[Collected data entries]
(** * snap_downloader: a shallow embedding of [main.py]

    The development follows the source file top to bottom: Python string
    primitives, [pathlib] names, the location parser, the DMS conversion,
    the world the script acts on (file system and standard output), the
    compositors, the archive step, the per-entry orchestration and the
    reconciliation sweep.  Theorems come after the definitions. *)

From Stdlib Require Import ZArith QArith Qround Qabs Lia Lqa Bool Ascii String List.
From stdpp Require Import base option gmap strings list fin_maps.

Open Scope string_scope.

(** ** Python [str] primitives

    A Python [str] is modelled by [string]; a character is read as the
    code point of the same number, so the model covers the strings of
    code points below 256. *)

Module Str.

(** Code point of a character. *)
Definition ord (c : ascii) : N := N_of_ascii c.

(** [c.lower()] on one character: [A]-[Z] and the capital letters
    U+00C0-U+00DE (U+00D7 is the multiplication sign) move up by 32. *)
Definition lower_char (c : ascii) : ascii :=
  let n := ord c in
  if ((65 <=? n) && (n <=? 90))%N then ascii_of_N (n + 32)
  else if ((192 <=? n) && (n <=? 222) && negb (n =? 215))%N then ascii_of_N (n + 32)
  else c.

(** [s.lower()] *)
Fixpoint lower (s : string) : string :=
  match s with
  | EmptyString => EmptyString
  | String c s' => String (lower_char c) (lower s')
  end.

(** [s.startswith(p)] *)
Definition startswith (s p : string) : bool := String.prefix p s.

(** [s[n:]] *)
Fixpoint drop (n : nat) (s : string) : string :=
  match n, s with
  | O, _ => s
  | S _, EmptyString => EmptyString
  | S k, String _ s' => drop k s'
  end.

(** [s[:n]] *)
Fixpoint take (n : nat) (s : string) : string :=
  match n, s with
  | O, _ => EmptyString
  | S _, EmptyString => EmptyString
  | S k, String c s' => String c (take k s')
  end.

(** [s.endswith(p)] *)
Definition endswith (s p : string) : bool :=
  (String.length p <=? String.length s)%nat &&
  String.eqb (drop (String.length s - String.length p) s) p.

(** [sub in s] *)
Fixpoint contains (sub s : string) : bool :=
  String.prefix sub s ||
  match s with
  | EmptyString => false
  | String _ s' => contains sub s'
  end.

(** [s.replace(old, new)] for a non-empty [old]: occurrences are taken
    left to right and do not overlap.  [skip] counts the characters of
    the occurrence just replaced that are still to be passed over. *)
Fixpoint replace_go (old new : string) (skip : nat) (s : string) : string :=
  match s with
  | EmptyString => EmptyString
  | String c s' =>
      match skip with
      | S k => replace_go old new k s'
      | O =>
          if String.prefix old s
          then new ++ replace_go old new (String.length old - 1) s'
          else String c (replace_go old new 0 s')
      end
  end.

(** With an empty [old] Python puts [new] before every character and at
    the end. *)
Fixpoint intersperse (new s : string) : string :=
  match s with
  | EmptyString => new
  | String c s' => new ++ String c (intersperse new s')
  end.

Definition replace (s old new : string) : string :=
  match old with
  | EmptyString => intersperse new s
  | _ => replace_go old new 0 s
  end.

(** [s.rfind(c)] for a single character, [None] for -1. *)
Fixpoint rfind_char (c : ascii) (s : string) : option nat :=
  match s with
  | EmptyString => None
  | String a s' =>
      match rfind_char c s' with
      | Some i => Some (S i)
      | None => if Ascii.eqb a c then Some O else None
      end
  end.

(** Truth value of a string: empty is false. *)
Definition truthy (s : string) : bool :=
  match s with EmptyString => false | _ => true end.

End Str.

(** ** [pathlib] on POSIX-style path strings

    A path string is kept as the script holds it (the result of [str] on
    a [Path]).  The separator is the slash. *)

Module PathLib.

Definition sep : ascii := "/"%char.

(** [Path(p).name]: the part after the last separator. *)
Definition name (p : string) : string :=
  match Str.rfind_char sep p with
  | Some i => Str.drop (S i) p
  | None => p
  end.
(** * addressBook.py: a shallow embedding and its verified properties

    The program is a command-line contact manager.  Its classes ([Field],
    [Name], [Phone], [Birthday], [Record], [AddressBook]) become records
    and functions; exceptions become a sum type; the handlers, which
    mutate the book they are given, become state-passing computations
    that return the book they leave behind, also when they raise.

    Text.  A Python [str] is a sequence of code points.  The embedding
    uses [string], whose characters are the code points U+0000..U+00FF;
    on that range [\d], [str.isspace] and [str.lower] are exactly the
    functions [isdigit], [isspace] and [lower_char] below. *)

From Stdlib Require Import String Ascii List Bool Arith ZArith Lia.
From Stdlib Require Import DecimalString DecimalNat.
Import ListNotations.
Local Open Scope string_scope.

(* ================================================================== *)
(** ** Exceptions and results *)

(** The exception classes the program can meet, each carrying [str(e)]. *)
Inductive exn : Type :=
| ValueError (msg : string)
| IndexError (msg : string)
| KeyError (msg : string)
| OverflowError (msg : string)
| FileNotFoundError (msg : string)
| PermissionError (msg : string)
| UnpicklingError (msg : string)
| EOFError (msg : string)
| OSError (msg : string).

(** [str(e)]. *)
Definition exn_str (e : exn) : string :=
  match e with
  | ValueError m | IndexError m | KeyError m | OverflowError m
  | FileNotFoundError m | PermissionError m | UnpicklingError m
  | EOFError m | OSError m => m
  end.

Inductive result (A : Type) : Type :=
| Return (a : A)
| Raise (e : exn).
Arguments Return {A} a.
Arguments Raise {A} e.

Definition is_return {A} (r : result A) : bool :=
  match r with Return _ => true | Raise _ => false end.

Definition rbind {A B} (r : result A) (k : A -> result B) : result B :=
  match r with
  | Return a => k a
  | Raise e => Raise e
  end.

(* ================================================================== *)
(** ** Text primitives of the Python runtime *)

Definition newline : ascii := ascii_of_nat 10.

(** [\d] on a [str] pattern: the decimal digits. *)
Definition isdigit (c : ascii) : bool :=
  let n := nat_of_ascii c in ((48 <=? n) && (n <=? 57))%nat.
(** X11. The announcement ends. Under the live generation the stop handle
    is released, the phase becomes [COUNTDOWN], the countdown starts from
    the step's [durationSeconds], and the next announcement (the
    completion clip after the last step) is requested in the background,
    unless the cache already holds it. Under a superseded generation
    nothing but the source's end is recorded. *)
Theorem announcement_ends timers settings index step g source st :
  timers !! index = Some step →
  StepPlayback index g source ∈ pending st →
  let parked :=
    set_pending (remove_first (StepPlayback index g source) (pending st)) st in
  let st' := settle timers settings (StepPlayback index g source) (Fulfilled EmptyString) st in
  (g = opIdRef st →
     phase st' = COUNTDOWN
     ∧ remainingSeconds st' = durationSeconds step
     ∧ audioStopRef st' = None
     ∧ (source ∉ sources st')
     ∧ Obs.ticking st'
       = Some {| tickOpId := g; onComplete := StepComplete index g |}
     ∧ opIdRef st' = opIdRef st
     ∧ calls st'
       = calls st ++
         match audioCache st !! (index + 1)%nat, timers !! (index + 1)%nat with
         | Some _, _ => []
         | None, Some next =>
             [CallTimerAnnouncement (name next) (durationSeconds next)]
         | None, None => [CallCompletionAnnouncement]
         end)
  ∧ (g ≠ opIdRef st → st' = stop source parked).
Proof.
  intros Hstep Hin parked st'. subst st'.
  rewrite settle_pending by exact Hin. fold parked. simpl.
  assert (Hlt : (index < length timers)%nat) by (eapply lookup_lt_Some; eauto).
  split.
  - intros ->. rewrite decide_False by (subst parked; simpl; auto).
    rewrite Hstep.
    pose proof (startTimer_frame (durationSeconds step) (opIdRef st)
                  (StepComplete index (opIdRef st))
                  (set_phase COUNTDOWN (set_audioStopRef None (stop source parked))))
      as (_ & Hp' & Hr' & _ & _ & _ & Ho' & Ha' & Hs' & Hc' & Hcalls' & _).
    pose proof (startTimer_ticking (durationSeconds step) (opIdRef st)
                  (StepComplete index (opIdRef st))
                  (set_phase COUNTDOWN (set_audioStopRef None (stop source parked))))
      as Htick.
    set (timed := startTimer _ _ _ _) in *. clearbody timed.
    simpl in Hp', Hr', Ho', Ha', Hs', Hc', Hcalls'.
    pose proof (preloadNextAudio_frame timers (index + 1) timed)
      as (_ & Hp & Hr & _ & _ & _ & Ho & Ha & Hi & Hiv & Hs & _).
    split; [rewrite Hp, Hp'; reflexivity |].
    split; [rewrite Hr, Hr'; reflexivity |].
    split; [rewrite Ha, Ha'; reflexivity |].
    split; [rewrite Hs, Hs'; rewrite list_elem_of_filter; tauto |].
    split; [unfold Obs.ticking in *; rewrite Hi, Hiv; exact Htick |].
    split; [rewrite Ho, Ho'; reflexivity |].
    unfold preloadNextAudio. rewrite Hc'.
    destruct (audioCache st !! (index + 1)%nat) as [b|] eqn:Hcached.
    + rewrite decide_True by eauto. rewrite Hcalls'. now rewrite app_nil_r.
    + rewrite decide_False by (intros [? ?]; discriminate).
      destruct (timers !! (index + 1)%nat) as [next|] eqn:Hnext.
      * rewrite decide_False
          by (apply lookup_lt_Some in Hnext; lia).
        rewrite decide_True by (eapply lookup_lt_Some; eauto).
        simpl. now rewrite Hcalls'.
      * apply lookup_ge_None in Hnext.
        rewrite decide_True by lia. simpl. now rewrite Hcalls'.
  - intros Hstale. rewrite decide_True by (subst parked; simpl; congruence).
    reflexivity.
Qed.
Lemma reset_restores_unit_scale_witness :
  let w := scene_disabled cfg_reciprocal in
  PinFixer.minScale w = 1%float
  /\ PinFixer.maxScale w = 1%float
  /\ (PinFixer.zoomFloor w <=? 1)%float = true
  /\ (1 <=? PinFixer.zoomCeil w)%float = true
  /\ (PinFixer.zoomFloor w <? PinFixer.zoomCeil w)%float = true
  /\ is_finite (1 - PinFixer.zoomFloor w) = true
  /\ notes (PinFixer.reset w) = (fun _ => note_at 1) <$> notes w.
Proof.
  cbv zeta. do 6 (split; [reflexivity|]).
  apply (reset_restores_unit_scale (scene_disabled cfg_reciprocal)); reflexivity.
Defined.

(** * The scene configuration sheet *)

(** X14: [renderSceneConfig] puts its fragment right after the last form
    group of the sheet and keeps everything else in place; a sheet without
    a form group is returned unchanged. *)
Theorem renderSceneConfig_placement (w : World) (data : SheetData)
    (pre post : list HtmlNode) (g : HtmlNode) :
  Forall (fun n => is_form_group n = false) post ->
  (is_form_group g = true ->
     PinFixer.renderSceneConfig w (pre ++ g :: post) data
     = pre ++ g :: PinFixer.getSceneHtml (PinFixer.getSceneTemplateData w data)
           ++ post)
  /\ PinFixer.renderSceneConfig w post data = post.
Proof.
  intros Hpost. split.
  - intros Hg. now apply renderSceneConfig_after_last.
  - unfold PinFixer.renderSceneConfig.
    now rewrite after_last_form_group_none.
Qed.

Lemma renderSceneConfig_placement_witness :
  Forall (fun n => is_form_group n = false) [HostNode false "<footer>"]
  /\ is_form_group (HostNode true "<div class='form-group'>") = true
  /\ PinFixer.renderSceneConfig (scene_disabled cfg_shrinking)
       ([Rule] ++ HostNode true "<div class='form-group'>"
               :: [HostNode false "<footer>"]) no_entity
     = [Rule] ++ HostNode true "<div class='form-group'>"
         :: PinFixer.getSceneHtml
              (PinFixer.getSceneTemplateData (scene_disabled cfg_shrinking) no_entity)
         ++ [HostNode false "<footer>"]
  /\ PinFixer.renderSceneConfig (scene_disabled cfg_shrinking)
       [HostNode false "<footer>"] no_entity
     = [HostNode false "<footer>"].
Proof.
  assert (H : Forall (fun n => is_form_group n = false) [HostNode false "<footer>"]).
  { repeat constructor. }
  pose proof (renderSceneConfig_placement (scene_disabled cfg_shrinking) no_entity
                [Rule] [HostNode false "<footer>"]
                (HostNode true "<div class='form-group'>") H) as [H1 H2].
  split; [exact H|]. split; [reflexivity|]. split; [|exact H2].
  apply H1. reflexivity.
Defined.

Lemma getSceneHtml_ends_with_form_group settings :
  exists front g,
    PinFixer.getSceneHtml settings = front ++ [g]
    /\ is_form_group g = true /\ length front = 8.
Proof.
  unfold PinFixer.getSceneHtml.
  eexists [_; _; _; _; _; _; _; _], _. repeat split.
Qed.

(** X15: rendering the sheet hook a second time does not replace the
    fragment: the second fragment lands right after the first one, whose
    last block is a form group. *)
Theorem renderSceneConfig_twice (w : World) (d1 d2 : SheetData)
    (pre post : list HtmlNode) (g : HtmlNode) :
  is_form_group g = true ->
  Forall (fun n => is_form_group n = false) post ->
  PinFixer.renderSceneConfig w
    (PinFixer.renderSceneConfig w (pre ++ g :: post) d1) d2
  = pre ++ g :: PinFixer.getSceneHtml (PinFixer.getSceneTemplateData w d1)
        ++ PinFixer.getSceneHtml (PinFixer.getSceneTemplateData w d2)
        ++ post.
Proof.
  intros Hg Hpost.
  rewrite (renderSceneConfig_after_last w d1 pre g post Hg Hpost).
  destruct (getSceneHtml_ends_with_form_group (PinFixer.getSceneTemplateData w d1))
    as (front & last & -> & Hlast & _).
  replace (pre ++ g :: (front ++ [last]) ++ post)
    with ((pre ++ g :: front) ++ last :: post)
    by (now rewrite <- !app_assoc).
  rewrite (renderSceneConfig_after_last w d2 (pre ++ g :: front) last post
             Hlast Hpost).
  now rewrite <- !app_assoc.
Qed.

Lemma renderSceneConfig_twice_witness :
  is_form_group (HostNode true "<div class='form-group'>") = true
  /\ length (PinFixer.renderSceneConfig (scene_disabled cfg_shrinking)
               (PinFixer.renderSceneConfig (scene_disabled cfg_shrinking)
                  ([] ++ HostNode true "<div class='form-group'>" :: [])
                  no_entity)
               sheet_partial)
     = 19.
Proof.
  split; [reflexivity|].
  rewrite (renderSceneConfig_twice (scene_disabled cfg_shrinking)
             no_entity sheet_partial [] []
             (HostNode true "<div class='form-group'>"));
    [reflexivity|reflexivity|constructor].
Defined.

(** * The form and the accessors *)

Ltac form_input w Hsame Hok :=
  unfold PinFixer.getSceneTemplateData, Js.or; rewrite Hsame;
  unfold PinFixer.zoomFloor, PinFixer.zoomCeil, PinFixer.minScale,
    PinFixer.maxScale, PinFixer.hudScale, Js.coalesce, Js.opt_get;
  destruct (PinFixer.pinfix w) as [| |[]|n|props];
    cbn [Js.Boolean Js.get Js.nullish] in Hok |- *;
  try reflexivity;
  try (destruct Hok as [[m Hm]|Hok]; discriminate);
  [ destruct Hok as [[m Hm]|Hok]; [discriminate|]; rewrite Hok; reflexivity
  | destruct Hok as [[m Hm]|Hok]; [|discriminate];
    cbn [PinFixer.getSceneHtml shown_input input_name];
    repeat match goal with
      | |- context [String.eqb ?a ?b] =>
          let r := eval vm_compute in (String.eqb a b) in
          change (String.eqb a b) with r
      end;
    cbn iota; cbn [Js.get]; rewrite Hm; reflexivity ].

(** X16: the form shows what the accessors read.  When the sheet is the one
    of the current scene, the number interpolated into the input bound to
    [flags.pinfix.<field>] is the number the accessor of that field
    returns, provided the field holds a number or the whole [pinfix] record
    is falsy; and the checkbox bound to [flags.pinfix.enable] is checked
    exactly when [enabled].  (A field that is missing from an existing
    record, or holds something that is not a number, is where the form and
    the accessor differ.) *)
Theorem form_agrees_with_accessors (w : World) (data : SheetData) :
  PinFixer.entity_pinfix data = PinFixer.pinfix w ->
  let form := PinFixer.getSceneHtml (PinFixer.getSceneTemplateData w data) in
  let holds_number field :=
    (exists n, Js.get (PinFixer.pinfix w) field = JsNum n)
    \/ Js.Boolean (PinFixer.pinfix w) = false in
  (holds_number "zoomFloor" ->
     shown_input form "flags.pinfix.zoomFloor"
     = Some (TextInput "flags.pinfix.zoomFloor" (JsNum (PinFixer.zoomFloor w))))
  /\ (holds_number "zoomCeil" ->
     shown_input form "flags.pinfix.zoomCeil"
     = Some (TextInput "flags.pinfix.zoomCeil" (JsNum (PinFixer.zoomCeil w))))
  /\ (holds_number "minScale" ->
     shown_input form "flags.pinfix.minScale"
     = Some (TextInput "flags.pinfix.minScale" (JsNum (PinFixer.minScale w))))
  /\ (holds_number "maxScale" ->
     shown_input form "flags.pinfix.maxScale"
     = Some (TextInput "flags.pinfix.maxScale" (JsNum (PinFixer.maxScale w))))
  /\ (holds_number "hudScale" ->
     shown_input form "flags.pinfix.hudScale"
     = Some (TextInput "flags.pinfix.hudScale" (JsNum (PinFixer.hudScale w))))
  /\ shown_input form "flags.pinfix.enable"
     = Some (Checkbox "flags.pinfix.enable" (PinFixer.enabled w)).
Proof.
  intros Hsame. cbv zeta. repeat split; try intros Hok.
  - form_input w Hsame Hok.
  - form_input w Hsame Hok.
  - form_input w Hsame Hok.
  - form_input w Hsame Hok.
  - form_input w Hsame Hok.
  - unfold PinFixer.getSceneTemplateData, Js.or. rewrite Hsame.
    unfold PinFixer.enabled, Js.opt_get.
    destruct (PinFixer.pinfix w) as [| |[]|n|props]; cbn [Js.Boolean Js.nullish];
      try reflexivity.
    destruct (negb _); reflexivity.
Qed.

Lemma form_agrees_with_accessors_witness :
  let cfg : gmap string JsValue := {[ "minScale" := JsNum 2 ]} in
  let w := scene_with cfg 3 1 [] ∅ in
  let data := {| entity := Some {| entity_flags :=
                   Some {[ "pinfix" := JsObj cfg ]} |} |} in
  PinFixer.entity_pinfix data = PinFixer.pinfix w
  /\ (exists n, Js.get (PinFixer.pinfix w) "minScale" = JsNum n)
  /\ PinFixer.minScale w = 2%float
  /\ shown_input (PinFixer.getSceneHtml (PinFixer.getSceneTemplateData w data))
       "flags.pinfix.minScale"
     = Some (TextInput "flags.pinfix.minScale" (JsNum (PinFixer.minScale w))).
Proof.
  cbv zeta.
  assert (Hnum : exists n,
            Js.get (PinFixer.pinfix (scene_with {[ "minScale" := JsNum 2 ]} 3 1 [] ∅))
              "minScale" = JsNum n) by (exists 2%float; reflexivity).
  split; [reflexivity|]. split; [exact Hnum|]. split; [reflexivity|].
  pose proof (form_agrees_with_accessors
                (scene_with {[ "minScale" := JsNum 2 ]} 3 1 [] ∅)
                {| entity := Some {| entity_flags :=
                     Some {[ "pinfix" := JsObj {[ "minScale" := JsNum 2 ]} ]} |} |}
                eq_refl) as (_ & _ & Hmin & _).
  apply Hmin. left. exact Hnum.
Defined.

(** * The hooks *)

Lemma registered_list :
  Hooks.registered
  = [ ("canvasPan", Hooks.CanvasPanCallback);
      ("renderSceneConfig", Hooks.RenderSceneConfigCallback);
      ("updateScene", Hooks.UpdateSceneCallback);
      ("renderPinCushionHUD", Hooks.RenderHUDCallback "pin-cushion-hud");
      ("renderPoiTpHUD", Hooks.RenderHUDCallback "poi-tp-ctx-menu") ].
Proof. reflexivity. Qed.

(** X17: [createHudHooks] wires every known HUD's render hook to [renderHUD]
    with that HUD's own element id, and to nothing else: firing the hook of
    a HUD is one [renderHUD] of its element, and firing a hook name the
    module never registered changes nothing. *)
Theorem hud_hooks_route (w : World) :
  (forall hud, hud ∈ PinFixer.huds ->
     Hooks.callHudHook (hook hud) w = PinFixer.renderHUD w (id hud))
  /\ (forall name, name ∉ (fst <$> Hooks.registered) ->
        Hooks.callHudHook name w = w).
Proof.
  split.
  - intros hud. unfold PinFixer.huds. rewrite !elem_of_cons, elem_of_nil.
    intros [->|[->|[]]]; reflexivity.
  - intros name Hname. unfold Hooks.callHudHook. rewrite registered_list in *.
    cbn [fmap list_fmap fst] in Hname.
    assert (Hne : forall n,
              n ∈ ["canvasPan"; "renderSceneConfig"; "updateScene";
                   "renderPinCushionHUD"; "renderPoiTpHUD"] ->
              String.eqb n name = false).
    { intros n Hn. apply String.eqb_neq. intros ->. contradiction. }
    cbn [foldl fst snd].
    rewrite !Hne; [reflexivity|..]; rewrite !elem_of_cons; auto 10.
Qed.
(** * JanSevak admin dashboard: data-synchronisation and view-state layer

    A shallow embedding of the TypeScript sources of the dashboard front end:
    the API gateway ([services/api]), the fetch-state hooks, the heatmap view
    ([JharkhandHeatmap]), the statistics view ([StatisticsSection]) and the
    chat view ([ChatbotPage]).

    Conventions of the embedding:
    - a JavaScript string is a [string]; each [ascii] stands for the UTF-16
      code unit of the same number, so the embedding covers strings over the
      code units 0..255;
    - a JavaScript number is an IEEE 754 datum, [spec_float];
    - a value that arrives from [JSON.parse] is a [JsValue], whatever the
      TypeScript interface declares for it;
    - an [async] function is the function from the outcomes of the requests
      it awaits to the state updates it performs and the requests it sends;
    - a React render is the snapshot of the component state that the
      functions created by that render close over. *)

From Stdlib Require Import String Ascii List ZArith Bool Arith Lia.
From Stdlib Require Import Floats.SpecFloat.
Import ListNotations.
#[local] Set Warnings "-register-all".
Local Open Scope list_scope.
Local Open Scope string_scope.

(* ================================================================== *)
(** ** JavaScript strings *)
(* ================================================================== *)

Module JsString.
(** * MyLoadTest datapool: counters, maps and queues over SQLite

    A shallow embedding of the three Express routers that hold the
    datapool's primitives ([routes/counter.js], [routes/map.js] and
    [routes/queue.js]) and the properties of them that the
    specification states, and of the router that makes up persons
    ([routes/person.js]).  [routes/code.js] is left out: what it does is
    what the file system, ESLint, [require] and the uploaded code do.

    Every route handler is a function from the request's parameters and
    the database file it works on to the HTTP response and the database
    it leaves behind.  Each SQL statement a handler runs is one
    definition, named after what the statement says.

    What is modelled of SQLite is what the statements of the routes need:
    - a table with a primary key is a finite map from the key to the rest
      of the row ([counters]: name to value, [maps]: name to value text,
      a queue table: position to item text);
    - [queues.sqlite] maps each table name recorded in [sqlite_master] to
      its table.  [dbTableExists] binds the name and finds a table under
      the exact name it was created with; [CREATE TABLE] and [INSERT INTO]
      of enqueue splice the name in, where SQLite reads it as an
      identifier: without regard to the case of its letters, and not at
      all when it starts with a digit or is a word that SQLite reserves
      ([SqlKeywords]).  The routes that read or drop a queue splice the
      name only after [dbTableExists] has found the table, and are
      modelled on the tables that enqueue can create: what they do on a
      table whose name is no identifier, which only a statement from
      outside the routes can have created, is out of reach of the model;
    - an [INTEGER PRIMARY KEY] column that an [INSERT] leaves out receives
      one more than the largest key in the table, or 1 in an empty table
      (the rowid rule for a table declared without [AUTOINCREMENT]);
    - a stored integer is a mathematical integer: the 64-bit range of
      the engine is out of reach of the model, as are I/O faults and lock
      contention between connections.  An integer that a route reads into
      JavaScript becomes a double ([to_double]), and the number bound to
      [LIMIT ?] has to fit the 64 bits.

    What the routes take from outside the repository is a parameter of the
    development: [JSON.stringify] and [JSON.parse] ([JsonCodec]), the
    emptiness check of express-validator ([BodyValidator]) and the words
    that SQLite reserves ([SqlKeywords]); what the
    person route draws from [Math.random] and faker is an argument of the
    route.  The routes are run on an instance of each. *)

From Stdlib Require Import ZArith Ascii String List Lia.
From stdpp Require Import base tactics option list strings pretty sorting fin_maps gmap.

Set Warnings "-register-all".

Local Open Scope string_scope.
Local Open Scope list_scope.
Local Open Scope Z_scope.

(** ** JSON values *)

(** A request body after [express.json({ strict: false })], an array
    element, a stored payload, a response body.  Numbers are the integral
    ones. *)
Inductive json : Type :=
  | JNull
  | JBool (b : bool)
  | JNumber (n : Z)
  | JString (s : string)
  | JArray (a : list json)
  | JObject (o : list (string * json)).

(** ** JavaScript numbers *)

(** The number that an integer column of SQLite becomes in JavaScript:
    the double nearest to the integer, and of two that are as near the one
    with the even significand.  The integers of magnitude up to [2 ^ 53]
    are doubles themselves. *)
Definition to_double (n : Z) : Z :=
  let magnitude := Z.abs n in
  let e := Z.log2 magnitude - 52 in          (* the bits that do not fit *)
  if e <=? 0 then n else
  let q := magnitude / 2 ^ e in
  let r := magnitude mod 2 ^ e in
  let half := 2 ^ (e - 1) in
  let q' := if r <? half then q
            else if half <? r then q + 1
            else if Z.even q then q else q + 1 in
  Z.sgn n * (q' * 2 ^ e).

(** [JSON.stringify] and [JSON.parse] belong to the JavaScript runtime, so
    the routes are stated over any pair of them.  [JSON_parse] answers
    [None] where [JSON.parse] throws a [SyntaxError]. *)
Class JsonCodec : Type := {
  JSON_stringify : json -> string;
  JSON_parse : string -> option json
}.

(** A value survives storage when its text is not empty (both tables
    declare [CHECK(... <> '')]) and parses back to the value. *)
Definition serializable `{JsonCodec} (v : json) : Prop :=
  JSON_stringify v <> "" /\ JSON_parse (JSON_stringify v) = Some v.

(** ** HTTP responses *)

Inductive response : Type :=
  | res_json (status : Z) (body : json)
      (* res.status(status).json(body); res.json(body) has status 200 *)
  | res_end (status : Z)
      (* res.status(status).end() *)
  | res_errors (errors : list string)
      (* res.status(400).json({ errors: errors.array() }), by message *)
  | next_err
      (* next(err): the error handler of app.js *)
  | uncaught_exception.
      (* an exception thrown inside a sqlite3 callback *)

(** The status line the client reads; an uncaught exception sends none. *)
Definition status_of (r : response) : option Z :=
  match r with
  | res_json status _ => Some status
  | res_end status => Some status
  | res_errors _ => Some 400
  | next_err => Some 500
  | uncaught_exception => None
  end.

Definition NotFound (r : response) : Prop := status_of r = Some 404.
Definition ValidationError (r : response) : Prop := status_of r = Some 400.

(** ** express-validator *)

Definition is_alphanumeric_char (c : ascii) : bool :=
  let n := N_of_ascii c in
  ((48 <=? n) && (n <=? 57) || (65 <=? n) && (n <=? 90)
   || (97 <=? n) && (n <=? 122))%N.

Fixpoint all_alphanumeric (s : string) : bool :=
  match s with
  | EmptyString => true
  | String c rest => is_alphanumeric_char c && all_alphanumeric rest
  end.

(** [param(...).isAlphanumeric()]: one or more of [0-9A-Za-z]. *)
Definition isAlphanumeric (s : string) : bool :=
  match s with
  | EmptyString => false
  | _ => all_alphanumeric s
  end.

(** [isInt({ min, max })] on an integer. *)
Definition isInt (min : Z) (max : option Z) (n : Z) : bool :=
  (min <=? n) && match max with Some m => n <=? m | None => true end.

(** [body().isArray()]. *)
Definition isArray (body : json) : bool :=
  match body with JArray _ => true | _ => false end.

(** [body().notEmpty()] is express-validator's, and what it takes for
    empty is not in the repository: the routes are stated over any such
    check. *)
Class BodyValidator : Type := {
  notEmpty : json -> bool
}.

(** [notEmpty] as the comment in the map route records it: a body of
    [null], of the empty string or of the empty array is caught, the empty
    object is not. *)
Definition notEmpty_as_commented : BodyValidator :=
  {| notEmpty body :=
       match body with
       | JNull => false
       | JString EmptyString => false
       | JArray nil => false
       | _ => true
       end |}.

What you are asked to do —
Give the number of lines in the entries above that contain the string "INSERT", and nothing more.

Response to the task —
2